Segment Start: Records supplied
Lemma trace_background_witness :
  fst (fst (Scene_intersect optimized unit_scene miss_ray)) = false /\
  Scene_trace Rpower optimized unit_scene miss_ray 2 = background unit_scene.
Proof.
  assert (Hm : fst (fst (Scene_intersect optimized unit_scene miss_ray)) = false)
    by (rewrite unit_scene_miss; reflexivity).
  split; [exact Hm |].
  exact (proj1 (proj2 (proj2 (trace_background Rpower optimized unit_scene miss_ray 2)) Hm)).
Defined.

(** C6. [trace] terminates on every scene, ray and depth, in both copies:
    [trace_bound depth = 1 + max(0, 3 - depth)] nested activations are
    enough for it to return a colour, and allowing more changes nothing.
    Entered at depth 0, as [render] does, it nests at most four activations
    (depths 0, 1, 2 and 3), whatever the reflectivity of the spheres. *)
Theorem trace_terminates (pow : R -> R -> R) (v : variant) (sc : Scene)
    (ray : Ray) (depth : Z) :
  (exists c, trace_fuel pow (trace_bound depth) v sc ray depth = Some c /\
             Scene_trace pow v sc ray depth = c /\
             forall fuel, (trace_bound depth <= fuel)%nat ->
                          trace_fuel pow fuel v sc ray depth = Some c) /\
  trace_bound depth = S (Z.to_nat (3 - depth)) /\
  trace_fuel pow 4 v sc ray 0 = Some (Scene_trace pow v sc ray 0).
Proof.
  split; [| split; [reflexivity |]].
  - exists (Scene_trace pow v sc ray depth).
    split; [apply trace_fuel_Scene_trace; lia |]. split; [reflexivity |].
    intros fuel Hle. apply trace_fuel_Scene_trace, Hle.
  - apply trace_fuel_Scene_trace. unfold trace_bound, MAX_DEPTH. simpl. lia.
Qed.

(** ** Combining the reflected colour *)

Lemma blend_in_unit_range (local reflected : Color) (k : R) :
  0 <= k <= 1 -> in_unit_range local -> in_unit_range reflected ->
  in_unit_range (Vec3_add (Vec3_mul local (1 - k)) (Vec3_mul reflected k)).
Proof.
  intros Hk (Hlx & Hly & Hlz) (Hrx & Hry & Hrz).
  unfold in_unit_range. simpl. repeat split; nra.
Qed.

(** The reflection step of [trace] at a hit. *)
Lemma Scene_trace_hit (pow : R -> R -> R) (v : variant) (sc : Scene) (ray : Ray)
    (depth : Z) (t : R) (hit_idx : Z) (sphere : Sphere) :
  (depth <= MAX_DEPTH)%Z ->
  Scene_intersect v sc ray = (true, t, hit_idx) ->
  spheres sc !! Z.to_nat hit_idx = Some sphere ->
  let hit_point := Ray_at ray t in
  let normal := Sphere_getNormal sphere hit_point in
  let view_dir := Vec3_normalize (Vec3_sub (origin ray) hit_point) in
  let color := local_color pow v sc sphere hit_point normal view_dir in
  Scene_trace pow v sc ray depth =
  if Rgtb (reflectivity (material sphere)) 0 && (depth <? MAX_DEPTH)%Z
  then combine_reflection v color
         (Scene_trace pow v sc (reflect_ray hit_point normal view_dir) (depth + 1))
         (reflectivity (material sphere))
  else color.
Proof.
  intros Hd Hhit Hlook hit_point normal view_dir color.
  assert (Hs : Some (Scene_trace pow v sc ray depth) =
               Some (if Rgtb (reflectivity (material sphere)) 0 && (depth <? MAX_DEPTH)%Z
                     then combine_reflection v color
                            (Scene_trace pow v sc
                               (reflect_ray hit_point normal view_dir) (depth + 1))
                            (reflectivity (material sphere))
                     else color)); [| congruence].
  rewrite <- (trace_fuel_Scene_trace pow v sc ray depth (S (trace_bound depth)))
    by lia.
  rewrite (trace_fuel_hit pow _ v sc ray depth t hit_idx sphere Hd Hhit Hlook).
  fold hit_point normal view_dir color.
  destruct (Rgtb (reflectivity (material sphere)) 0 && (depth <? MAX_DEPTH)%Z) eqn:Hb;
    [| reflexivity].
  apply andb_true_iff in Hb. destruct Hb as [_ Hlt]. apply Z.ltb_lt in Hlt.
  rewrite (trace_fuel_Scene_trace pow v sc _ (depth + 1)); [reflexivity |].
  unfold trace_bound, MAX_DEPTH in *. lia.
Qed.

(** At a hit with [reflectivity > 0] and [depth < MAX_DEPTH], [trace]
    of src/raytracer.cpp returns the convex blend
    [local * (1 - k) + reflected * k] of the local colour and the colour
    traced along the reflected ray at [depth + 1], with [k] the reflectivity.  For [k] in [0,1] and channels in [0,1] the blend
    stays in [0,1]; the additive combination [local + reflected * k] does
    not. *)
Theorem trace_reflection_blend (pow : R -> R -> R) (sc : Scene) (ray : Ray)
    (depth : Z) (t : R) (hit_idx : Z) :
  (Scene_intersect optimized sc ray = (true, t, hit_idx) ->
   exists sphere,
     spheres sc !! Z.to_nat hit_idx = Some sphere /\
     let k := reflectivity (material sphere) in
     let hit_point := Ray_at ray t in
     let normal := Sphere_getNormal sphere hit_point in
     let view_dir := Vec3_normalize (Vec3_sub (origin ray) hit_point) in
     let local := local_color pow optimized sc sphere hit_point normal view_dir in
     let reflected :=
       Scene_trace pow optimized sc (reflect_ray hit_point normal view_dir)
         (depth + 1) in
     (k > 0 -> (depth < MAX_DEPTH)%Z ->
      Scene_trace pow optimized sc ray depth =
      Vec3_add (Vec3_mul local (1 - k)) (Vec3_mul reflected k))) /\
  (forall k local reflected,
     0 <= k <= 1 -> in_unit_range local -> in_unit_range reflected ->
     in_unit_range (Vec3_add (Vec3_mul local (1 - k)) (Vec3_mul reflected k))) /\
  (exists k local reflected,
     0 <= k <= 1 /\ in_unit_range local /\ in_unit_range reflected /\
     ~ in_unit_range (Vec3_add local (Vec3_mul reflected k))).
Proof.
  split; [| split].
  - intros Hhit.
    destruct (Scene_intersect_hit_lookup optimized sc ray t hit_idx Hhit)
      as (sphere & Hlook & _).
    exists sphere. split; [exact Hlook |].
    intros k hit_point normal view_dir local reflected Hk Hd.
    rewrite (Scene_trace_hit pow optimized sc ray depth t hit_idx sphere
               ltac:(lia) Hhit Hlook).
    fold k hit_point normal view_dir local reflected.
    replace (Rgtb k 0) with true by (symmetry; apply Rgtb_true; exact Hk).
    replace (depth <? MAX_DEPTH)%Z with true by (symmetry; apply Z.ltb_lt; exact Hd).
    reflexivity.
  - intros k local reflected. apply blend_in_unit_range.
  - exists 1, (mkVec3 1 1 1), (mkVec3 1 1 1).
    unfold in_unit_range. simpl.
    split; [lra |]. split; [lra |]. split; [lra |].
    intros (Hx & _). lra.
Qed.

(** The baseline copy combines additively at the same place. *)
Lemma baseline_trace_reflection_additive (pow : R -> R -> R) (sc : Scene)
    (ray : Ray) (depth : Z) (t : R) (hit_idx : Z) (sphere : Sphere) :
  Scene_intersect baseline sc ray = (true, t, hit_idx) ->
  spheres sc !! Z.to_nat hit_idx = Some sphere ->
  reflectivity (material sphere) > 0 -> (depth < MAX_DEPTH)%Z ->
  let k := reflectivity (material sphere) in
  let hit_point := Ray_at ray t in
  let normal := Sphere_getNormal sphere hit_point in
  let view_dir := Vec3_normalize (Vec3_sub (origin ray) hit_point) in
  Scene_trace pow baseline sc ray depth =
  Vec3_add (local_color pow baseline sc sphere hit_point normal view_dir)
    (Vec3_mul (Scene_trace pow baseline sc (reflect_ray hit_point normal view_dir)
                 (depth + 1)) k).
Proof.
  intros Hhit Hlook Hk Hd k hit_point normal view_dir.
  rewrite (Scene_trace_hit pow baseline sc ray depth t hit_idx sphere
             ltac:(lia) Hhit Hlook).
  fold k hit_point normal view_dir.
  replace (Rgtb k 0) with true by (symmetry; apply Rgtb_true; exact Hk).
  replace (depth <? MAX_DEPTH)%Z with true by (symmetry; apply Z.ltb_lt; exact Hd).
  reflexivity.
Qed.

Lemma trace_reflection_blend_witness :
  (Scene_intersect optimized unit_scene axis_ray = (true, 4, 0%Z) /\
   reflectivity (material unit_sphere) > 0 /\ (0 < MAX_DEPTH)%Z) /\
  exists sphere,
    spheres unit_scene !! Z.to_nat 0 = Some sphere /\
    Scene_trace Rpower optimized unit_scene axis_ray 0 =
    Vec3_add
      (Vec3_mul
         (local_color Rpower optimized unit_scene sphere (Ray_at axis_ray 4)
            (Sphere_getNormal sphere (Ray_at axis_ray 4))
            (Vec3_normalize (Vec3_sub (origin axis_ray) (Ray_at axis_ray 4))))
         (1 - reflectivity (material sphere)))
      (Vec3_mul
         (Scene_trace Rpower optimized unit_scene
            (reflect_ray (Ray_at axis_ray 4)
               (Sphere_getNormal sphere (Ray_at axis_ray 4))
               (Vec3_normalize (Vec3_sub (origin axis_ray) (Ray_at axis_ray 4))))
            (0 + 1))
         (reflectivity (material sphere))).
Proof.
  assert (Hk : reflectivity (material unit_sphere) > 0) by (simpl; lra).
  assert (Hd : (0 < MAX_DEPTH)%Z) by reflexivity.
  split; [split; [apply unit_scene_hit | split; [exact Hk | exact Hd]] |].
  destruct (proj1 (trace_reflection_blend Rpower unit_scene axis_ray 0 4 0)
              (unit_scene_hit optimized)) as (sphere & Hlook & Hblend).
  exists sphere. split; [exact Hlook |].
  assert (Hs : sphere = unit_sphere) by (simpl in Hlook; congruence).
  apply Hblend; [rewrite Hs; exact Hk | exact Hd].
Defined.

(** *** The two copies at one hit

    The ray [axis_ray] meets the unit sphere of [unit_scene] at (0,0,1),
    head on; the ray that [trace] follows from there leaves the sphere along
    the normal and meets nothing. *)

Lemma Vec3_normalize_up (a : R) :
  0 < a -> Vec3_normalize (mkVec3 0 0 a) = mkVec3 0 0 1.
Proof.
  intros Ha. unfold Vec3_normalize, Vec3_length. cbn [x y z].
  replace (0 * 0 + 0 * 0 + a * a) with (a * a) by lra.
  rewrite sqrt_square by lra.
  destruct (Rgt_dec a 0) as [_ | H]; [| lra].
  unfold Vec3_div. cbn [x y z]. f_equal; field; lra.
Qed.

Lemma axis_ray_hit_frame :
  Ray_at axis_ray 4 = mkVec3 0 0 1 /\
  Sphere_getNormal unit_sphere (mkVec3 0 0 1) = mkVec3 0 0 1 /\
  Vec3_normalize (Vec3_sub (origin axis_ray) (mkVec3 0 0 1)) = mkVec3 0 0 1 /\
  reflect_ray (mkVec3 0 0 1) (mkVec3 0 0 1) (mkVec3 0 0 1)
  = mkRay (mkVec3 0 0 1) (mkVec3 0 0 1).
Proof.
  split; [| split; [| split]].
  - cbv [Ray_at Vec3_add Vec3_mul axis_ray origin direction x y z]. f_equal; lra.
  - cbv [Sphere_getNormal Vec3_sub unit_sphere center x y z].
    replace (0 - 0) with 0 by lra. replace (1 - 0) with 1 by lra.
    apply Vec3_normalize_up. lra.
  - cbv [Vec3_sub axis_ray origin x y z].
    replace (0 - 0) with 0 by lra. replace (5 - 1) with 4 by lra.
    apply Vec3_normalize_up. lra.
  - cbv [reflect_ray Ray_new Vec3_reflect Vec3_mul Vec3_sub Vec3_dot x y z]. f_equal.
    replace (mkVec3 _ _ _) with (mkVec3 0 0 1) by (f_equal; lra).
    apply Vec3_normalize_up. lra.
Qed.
Segment End: Records supplied
Segment Start: Records supplied
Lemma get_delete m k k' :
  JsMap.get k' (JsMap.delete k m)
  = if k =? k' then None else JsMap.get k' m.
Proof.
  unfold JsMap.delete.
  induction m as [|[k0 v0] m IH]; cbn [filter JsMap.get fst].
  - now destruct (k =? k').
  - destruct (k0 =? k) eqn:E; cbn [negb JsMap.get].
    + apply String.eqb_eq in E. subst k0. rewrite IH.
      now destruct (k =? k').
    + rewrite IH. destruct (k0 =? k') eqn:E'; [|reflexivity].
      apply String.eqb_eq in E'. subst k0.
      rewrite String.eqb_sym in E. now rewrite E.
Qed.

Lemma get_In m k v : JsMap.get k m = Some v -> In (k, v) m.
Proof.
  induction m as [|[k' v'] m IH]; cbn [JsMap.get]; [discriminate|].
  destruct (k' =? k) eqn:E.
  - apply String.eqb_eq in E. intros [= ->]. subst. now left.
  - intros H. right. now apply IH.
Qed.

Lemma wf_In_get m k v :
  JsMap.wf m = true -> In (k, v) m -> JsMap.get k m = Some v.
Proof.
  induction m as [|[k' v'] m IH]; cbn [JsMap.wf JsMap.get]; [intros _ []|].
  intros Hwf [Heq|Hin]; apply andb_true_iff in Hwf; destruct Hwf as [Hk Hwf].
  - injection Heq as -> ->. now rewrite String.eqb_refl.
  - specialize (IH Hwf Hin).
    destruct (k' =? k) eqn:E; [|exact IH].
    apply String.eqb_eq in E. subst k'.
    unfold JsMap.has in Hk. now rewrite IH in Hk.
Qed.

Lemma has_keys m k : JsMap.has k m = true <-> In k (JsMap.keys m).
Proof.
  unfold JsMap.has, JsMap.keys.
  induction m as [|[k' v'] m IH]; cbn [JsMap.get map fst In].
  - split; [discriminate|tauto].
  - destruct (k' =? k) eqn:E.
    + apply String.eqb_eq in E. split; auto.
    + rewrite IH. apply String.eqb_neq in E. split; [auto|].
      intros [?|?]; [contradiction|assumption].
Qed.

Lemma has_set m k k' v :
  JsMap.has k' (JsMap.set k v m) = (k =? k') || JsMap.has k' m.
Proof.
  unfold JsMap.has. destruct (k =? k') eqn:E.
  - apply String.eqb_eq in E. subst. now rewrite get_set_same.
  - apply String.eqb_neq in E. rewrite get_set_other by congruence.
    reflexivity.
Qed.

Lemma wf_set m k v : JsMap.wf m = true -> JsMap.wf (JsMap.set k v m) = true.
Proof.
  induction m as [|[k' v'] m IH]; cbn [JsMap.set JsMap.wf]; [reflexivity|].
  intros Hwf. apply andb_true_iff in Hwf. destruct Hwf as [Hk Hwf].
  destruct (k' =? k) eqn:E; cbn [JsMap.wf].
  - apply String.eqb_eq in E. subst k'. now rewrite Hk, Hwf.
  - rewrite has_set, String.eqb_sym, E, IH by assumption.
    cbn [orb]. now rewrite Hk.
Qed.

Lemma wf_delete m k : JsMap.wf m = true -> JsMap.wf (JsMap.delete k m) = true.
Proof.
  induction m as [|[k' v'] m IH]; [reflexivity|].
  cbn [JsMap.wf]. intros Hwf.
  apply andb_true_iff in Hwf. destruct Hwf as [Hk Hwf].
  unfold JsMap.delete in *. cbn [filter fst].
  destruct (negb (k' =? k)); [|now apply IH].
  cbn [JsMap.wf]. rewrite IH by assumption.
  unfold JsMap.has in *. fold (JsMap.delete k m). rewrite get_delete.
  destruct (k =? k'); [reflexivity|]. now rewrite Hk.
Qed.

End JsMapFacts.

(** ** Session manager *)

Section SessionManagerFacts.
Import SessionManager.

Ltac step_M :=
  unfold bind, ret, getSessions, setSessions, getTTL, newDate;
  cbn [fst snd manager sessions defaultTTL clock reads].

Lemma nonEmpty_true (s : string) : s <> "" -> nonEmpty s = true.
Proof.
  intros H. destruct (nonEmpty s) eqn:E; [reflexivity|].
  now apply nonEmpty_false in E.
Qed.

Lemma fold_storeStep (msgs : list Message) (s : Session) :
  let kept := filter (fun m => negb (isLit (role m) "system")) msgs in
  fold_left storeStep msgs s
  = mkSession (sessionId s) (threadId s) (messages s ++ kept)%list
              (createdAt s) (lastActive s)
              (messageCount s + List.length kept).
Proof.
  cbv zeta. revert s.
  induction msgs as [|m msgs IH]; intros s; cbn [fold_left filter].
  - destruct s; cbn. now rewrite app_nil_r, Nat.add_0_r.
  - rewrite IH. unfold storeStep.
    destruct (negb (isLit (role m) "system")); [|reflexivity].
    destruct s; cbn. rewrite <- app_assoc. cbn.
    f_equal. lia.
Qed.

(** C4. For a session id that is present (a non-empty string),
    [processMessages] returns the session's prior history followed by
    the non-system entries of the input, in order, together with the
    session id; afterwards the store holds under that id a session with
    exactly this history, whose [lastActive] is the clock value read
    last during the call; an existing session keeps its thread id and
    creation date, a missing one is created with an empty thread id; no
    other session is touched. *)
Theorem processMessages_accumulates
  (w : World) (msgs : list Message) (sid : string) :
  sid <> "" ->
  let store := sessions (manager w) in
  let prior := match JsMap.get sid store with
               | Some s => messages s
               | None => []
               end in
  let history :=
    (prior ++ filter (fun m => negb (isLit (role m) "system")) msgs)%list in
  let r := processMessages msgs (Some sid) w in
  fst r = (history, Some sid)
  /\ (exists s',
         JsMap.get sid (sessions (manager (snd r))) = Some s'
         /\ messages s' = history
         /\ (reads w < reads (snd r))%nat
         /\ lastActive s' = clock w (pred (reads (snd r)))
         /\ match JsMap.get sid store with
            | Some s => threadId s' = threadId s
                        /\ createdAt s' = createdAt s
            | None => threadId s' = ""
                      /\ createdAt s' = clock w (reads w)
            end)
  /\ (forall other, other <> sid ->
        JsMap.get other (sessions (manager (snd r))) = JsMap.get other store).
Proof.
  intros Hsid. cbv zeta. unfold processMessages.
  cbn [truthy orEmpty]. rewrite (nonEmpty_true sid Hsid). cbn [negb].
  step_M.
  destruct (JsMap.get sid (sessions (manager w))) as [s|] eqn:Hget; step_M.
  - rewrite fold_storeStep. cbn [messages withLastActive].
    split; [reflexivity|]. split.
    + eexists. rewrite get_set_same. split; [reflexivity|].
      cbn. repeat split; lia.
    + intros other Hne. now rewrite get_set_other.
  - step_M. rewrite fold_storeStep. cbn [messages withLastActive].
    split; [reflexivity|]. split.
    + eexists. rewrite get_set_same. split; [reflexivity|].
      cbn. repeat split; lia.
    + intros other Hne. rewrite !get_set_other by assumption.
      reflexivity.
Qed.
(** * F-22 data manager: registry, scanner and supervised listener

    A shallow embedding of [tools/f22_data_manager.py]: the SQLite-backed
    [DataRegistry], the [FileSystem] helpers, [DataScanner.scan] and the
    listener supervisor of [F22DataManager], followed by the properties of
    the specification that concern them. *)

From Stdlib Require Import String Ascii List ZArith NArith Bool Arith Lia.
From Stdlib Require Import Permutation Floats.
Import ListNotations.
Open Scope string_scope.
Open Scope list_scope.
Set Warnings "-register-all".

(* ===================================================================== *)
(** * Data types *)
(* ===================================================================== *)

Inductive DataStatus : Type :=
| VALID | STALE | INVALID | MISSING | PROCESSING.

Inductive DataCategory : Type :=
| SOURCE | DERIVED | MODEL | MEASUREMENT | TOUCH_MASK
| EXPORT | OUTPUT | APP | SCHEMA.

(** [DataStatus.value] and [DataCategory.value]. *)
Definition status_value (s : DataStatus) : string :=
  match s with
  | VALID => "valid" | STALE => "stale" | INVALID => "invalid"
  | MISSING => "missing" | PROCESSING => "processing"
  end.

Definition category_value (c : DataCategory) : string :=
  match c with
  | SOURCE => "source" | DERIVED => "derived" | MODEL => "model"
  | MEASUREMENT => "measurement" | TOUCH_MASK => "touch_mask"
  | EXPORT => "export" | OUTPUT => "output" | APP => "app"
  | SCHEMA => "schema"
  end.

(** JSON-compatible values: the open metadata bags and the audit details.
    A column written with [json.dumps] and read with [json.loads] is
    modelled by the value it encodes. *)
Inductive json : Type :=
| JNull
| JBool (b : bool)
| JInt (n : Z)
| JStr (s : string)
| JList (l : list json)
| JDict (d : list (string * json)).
Segment End: Records supplied
> [Aim of the task]: The range runs from the line above containing "destruct (k =? k');" to the line containing "Lemma fold_storeStep (msgs", inclusive. Restate those lines word for word and no others.

> [Written solution]:
  destruct (k =? k'); [reflexivity|]. now rewrite Hk.
Qed.

End JsMapFacts.

(** ** Session manager *)

Section SessionManagerFacts.
Import SessionManager.

Ltac step_M :=
  unfold bind, ret, getSessions, setSessions, getTTL, newDate;
  cbn [fst snd manager sessions defaultTTL clock reads].

Lemma nonEmpty_true (s : string) : s <> "" -> nonEmpty s = true.
Proof.
  intros H. destruct (nonEmpty s) eqn:E; [reflexivity|].
  now apply nonEmpty_false in E.
Qed.

Lemma fold_storeStep (msgs : list Message) (s : Session) :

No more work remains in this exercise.